Jamie has used this approach to great effect, especially in is most recent fights.

“I think the turning point for me was when I fought Beniah Douma on Eruption 23. He’s had a lot of fights. He fought Michael Tomahawk and beat him; he fought Daddy Kool and beat him, too. He’s got a reputation for being really tough. I went into that fight as the underdog. To tell you the truth, I was scared. As it went on though, I became more and more confident and then I stopped him, in the fourth round.

“Before that, I was definitely a points fighter; I’d rely on a high work rate to win. Fighting Beniah made me realize I had real power in my hands. It not only changed my style, it also gave me confidence. In fact, I think the strongest part of my style is my boxing, and it’s the confidence I have gained that has made it happen.”

While Jamie isn’t especially fond of the Thai approach, he has made good use of it to develop his skills.

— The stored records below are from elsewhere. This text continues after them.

(** *** Replacement inside one cluster

    [TranspositionTable::store] is only declared in tt.h.  The scan below is
    written from the design document: a record whose fingerprint matches is
    merged in place, else a never-used record is initialised, else the most
    evictable record is overwritten. *)

Section Replacement.

Context `{TypesH}.

(** The weight of one generation step against one unit of depth: a policy
    constant the design document leaves open. *)
Variable GenWeight : Z.

(** Modelled from the spec: tt.cpp is missing; the eviction score grows
    with the generation distance and shrinks with the stored depth. *)
Definition eviction_score (current : Z) (e : TTEntry) : Z :=
  GenWeight * gen_distance current e - depth e.

(** Modelled from the spec: tt.cpp is missing; [a] is a better victim than
    [b] when its score is higher, or equal with a lower depth. *)
Definition more_evictable (current : Z) (a b : TTEntry) : bool :=
  (eviction_score current b <? eviction_score current a)
  || ((eviction_score current a =? eviction_score current b)
      && (depth a <? depth b)).

(** Modelled from the spec: tt.cpp is missing; one pass over the cluster that
    keeps the best victim seen so far. *)
Fixpoint select_victim (current : Z) (best : nat * TTEntry) (i : nat)
    (l : list TTEntry) : nat * TTEntry :=
  match l with
  | [] => best
  | e :: l' =>
      select_victim current
        (if more_evictable current e (snd best) then (i, e) else best)
        (S i) l'
  end.

(** Modelled from the spec: tt.cpp is missing; the victim of a cluster, the
    scan starting from its first record. *)
Definition victim (current : Z) (c : list TTEntry) : option (nat * TTEntry) :=
  match c with
  | [] => None
  | e :: l => Some (select_victim current (0%nat, e) 1%nat l)
  end.
Lemma emitted_app (s s' : mcu) (evs : list event) :
  trace s' = trace s ++ evs -> emitted s s' = evs.
Proof.
  intros H. unfold emitted. rewrite H. clear H.
  induction (trace s) as [| e t IH]; [reflexivity | exact IH].
Qed.

Lemma writes_to_app (r : ioreg) (a b : list event) :
  writes_to r (a ++ b) = writes_to r a ++ writes_to r b.
Proof.
  induction a as [| e a IH]; [reflexivity|].
  destruct e as [r' v | r' v | ms]; simpl; try exact IH.
  destruct (ioreg_eqb r r'); simpl; now rewrite IH.
Qed.

Lemma pin_levels_app (a b : list event) :
  pin_levels (a ++ b) = pin_levels a ++ pin_levels b.
Proof. unfold pin_levels. now rewrite writes_to_app, map_app. Qed.

Section Init.

Variable s : mcu.

Lemma regs_init (r : ioreg) :
  regs (exec blink_led_init s) r
  = upd (regs s) DDRB (stored_set (regs s DDRB)) r.
Proof. reflexivity. Qed.

Lemma trace_init :
  trace (exec blink_led_init s)
  = trace s ++ [EvRead DDRB (regs s DDRB);
                EvWrite DDRB (stored_set (regs s DDRB))].
Proof.
  change (trace (exec blink_led_init s))
    with ((trace s ++ [EvRead DDRB (regs s DDRB)])
            ++ [EvWrite DDRB (stored_set (regs s DDRB))]).
  now rewrite <- app_assoc.
Qed.

Lemma emitted_init :
  emitted s (exec blink_led_init s)
  = [EvRead DDRB (regs s DDRB); EvWrite DDRB (stored_set (regs s DDRB))].
Proof. apply emitted_app, trace_init. Qed.

End Init.

Section Blink.

Variable s : mcu.

Lemma regs_blink (r : ioreg) :
  regs (exec blink_led s) r
  = upd (upd (regs s) PORTB (stored_set (regs s PORTB)))
        PORTB (stored_clear (stored_set (regs s PORTB))) r.
Proof. reflexivity. Qed.

Lemma clock_blink : clock_ms (exec blink_led s) = clock_ms s + 1000 + 1000.
Proof. reflexivity. Qed.

Lemma trace_blink :
  trace (exec blink_led s)
  = trace s ++ [EvRead PORTB (regs s PORTB);
                EvWrite PORTB (stored_set (regs s PORTB));
                EvDelay 1000;
                EvRead PORTB (stored_set (regs s PORTB));
                EvWrite PORTB (stored_clear (stored_set (regs s PORTB)));
                EvDelay 1000].
Proof.
  change (trace (exec blink_led s))
    with ((((((trace s ++ [EvRead PORTB (regs s PORTB)])
                ++ [EvWrite PORTB (stored_set (regs s PORTB))])
               ++ [EvDelay 1000])
              ++ [EvRead PORTB (stored_set (regs s PORTB))])
             ++ [EvWrite PORTB (stored_clear (stored_set (regs s PORTB)))])
            ++ [EvDelay 1000]).
  now rewrite <- !app_assoc.
Qed.

Lemma emitted_blink :
  emitted s (exec blink_led s)
  = [EvRead PORTB (regs s PORTB);
     EvWrite PORTB (stored_set (regs s PORTB));
     EvDelay 1000;
     EvRead PORTB (stored_set (regs s PORTB));
     EvWrite PORTB (stored_clear (stored_set (regs s PORTB)));
     EvDelay 1000].
Proof. apply emitted_app, trace_blink. Qed.

Lemma portb_blink :
  regs (exec blink_led s) PORTB = stored_clear (regs s PORTB).
Proof.
  rewrite regs_blink. cbv [upd ioreg_eqb].
  apply Bits.clear_set. unfold PB0. lia.
Qed.

End Blink.

Lemma PB0_bounds : 0 <= PB0 < 8.
Proof. unfold PB0. lia. Qed.

Lemma stored_set_bit (v i : Z) :
  Z.testbit (stored_set v) i = (i <? 8) && (Z.testbit v i || (PB0 =? i)).
Proof. apply Bits.testbit_set, PB0_bounds. Qed.

Lemma stored_clear_bit (v i : Z) :
  Z.testbit (stored_clear v) i = (i <? 8) && (Z.testbit v i && negb (PB0 =? i)).
Proof. apply Bits.testbit_clear, PB0_bounds. Qed.

Lemma stored_set_PB0 (v : Z) : Z.testbit (stored_set v) PB0 = true.
Proof. rewrite stored_set_bit, Z.eqb_refl. apply orb_true_r. Qed.

Lemma stored_clear_PB0 (v : Z) : Z.testbit (stored_clear v) PB0 = false.
Proof.
  rewrite stored_clear_bit, Z.eqb_refl. simpl. now rewrite !andb_false_r.
Qed.

(** Away from bit [PB0] a byte and what is stored over it agree. *)
Lemma stored_set_other (v i : Z) :
  0 <= v < 256 -> i <> PB0 -> Z.testbit (stored_set v) i = Z.testbit v i.
Proof.
  intros Hv Hi. rewrite stored_set_bit, (Bits.testbit_uint8 v i Hv).
  replace (PB0 =? i) with false by (symmetry; apply Z.eqb_neq; congruence).
  destruct (i <? 8), (Z.testbit v i); reflexivity.
Qed.

Lemma stored_clear_other (v i : Z) :
  0 <= v < 256 -> i <> PB0 -> Z.testbit (stored_clear v) i = Z.testbit v i.
Proof.
  intros Hv Hi. rewrite stored_clear_bit, (Bits.testbit_uint8 v i Hv).
  replace (PB0 =? i) with false by (symmetry; apply Z.eqb_neq; congruence).
  destruct (i <? 8), (Z.testbit v i); reflexivity.
Qed.

(** A function whose second call in a row leaves the registers as the first
    did leaves them so after any number of calls. *)
Lemma call_times_stable (f : M unit) :
  (forall s r, regs (exec f (exec f s)) r = regs (exec f s) r) ->
  forall n s r, regs (exec (call_times (S n) f) s) r = regs (exec f s) r.
Proof.
  intros Hf n. induction n as [| n IH]; intros s r.
  - simpl. now rewrite exec_seq.
  - change (call_times (S (S n)) f) with (f ;; call_times (S n) f).
    rewrite exec_seq, IH. apply Hf.
Qed.

Lemma init_twice (s : mcu) (r : ioreg) :
  regs (exec blink_led_init (exec blink_led_init s)) r
  = regs (exec blink_led_init s) r.
Proof.
  rewrite (regs_init (exec blink_led_init s)), !regs_init.
  destruct r; cbv [upd ioreg_eqb]; [|reflexivity].
  apply Bits.set_set, PB0_bounds.
Qed.

Lemma blink_twice (s : mcu) (r : ioreg) :
  regs (exec blink_led (exec blink_led s)) r = regs (exec blink_led s) r.
Proof.
  destruct r.
  - reflexivity.
  - rewrite !portb_blink. apply Bits.clear_clear, PB0_bounds.
Qed.

(** * Sanity checks on a concrete machine *)

Example init_on_sample :
  regs (exec blink_led_init sample_mcu) DDRB = 0xA5
  /\ regs (exec blink_led_init sample_mcu) PORTB = 0x5B.
Proof. split; reflexivity. Qed.

Example blink_on_sample :
  emitted sample_mcu (exec blink_led sample_mcu)
  = [EvRead PORTB 0x5B; EvWrite PORTB 0x5B; EvDelay 1000;
     EvRead PORTB 0x5B; EvWrite PORTB 0x5A; EvDelay 1000]
  /\ clock_ms (exec blink_led sample_mcu) = 2017.
Proof. split; reflexivity. Qed.

Example three_blinks_on_sample :
  pin_levels
    (emitted sample_mcu
       (exec (blink_led_init ;; call_times 3 blink_led) sample_mcu))
  = [true; false; true; false; true; false].
Proof. reflexivity. Qed.

(** * The properties of blink.c *)

(** C1. From any byte in the output register, one call of [blink_led]
    performs exactly this sequence: it reads PORTB and writes it back with
    bit PB0 or-ed in (the bit is then high), delays 1000 ms, reads PORTB and
    writes it back and-ed with the complement of the bit (the bit is then
    low), and delays 1000 ms.  The high write comes before the low one. *)
Theorem blink_led_sequence (s : mcu) :
  0 <= regs s PORTB < 256 ->
  emitted s (exec blink_led s)
  = [EvRead PORTB (regs s PORTB);
     EvWrite PORTB (Z.lor (regs s PORTB) (Z.shiftl 1 PB0));
     EvDelay 1000;
     EvRead PORTB (Z.lor (regs s PORTB) (Z.shiftl 1 PB0));
     EvWrite PORTB (Z.land (Z.lor (regs s PORTB) (Z.shiftl 1 PB0))
                           (Z.lnot (Z.shiftl 1 PB0)));
     EvDelay 1000]
  /\ Z.testbit (Z.lor (regs s PORTB) (Z.shiftl 1 PB0)) PB0 = true
  /\ Z.testbit (Z.land (Z.lor (regs s PORTB) (Z.shiftl 1 PB0))
                       (Z.lnot (Z.shiftl 1 PB0))) PB0 = false.
Proof.
  intros Hv.
  assert (Hset : stored_set (regs s PORTB)
                 = Z.lor (regs s PORTB) (Z.shiftl 1 PB0))
    by (apply Bits.set_small; [exact Hv | exact PB0_bounds]).
  assert (Hclr : stored_clear (stored_set (regs s PORTB))
                 = Z.land (Z.lor (regs s PORTB) (Z.shiftl 1 PB0))
                          (Z.lnot (Z.shiftl 1 PB0))).
  { rewrite <- Hset. apply Bits.clear_small;
      [apply Bits.to_uint8_range | apply PB0_bounds]. }
  rewrite emitted_blink, Hclr, Hset. split; [reflexivity|].
  rewrite <- Hclr, <- Hset.
  split; [apply stored_set_PB0 | apply stored_clear_PB0].
Qed.

Lemma blink_led_sequence_witness :
  0 <= regs sample_mcu PORTB < 256
  /\ emitted sample_mcu (exec blink_led sample_mcu)
     = [EvRead PORTB 0x5B; EvWrite PORTB 0x5B; EvDelay 1000;
        EvRead PORTB 0x5B; EvWrite PORTB 0x5A; EvDelay 1000].
Proof.
  split; [simpl; lia|].
  apply (blink_led_sequence sample_mcu). simpl. lia.
Defined.

(** C2. From any byte in the direction register, [blink_led_init] stores
    the old value or-ed with [1 << 0]: bit 0 becomes 1 and every other bit
    keeps the value it had before the call. *)
Theorem blink_led_init_sets_bit0 (s : mcu) :
  0 <= regs s DDRB < 256 ->
  regs (exec blink_led_init s) DDRB = Z.lor (regs s DDRB) (Z.shiftl 1 0)
  /\ Z.testbit (regs (exec blink_led_init s) DDRB) 0 = true
  /\ (forall i, i <> 0 ->
        Z.testbit (regs (exec blink_led_init s) DDRB) i
        = Z.testbit (regs s DDRB) i).
Proof.
  intros Hv. rewrite regs_init. cbv [upd ioreg_eqb]. repeat split.
  - apply (Bits.set_small _ PB0 Hv PB0_bounds).
  - apply stored_set_PB0.
  - intros i Hi. apply stored_set_other; assumption.
Qed.

Lemma blink_led_init_sets_bit0_witness :
  0 <= regs sample_mcu DDRB < 256
  /\ regs (exec blink_led_init sample_mcu) DDRB = Z.lor 0xA4 (Z.shiftl 1 0).
Proof.
  split; [simpl; lia|].
  apply (blink_led_init_sets_bit0 sample_mcu). simpl. lia.
Defined.

(** C3. From any byte in the output register, one call of [blink_led]
    writes PORTB exactly twice, and after each of the two writes, and so at
    the end of the call, every bit of PORTB other than bit PB0 holds the
    value it had before the call. *)
Theorem blink_led_other_bits_unchanged (s : mcu) :
  0 <= regs s PORTB < 256 ->
  length (writes_to PORTB (emitted s (exec blink_led s))) = 2%nat
  /\ Forall (fun w => forall i, i <> PB0 ->
                        Z.testbit w i = Z.testbit (regs s PORTB) i)
            (writes_to PORTB (emitted s (exec blink_led s)))
  /\ (forall i, i <> PB0 ->
        Z.testbit (regs (exec blink_led s) PORTB) i
        = Z.testbit (regs s PORTB) i).
Proof.
  intros Hv. rewrite emitted_blink. simpl writes_to.
  assert (Hlo : forall i, i <> PB0 ->
            Z.testbit (stored_clear (stored_set (regs s PORTB))) i
            = Z.testbit (regs s PORTB) i).
  { intros i Hi. rewrite stored_clear_other;
      [now apply stored_set_other | apply Bits.to_uint8_range | exact Hi]. }
  split; [reflexivity|]. split.
  - repeat constructor; [|exact Hlo].
    intros i Hi. now apply stored_set_other.
  - exact Hlo.
Qed.

Lemma blink_led_other_bits_unchanged_witness :
  0 <= regs sample_mcu PORTB < 256
  /\ Forall (fun w => forall i, i <> PB0 -> Z.testbit w i = Z.testbit 0x5B i)
            (writes_to PORTB (emitted sample_mcu (exec blink_led sample_mcu))).
Proof.
  split; [simpl; lia|].
  apply (blink_led_other_bits_unchanged sample_mcu). simpl. lia.
Defined.

(** C4. [blink_led_init] is idempotent: from any state, any number of calls
    in a row, at least one, leaves the direction register (and the rest of
    the register file) exactly as a single call leaves it. *)
Theorem blink_led_init_idempotent (n : nat) (s : mcu) :
  (1 <= n)%nat ->
  regs (exec (call_times n blink_led_init) s) DDRB
  = regs (exec blink_led_init s) DDRB
  /\ regs (exec (call_times n blink_led_init) s) PORTB
     = regs (exec blink_led_init s) PORTB.
Proof.
  intros Hn. destruct n as [| n]; [inversion Hn|].
  split; apply call_times_stable; exact init_twice.
Qed.

Lemma blink_led_init_idempotent_witness :
  (1 <= 4)%nat
  /\ regs (exec (call_times 4 blink_led_init) sample_mcu) DDRB
     = regs (exec blink_led_init sample_mcu) DDRB.
Proof.
  split; [lia|].
  apply (blink_led_init_idempotent 4 sample_mcu). lia.
Defined.

(** C5. One call of [blink_led] requests exactly two delays, each of 1000
    milliseconds; the clock advances by 2000 ms over the call, and all of
    that advance is the two delays: nothing else in the call blocks, and a
    delay that has begun runs for its whole duration. *)
Theorem blink_led_delays (s : mcu) :
  delays (emitted s (exec blink_led s)) = [1000; 1000]
  /\ clock_ms (exec blink_led s) = clock_ms s + 2000
  /\ clock_ms (exec blink_led s) - clock_ms s
     = fold_right Z.add 0 (delays (emitted s (exec blink_led s))).
Proof.
  rewrite emitted_blink, clock_blink. simpl. repeat split; lia.
Qed.

(** One call leaves in the trace what [blink_led] emits from the value it
    finds in PORTB; the levels it drives on the pin are high, then low. *)
Lemma pin_levels_blink (s : mcu) :
  pin_levels (emitted s (exec blink_led s)) = [true; false].
Proof.
  rewrite emitted_blink.
  change (pin_levels _)
    with [Z.testbit (stored_set (regs s PORTB)) PB0;
          Z.testbit (stored_clear (stored_set (regs s PORTB))) PB0].
  now rewrite stored_set_PB0, stored_clear_PB0.
Qed.

Lemma trace_extends_blink (s : mcu) :
  trace (exec blink_led s) = trace s ++ emitted s (exec blink_led s).
Proof. rewrite emitted_blink. apply trace_blink. Qed.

“I’ve trained in Thailand three times,” he says. “The first time, I went and trained at Saenchai’s gym, Thirteen Coins. I met this terrific American guy, Joel Bowen. He started up Team Quest Thailand [which is a sister gym to Team Quest in the US]. The second and third times I went to Thailand, I went and trained there.”

It’s more than just the standard of instruction that impressed Jamie.

“I love the city of Chiang Mai. My original trainer from Thirteen Coins moved up there, as well. I really like his style of pad holding; it’s high intensity, like Anthony’s.”

That intense, aggressive style worked to his advantage when fighting in Thailand. It was there that he met his toughest opponent to date.

“I came out hard and so did he, but I wore him down throughout the course of the fight. I would have been behind on the cards to that point. I was really banged up. He’d broken my nose; I had two black eyes and a huge cut on my forehead. I was ready to call it quits. My Thai trainer told me to keep going, though, and then I caught him in the fourth [round]. I’d caught a lot of big hits – kicks, punches, elbows – and after the fight it was straight to the hospital to get stitched up!”

Jamie’s success over the last two years has come as he has discovered his real strengths, which have become the real basis of his style. Now he is in possession of them, he has the ability to see his way to an ultimate destination.

“I want to fight biggest names in Australia at sixty-three kilograms. I’m not so fussed about fighting in Bangkok and Lumpini; I would like to have a few more fights over there and then make my mark here in Australia. There have been a couple of eight-man tournaments on the cards for a while; I want to give that a go. I think it will determine who the best in Australia really is.”

It’s a contest and an outcome that fight fans await every bit as eagerly. No matter who those names are, Jamie is in with more than just a fighting chance.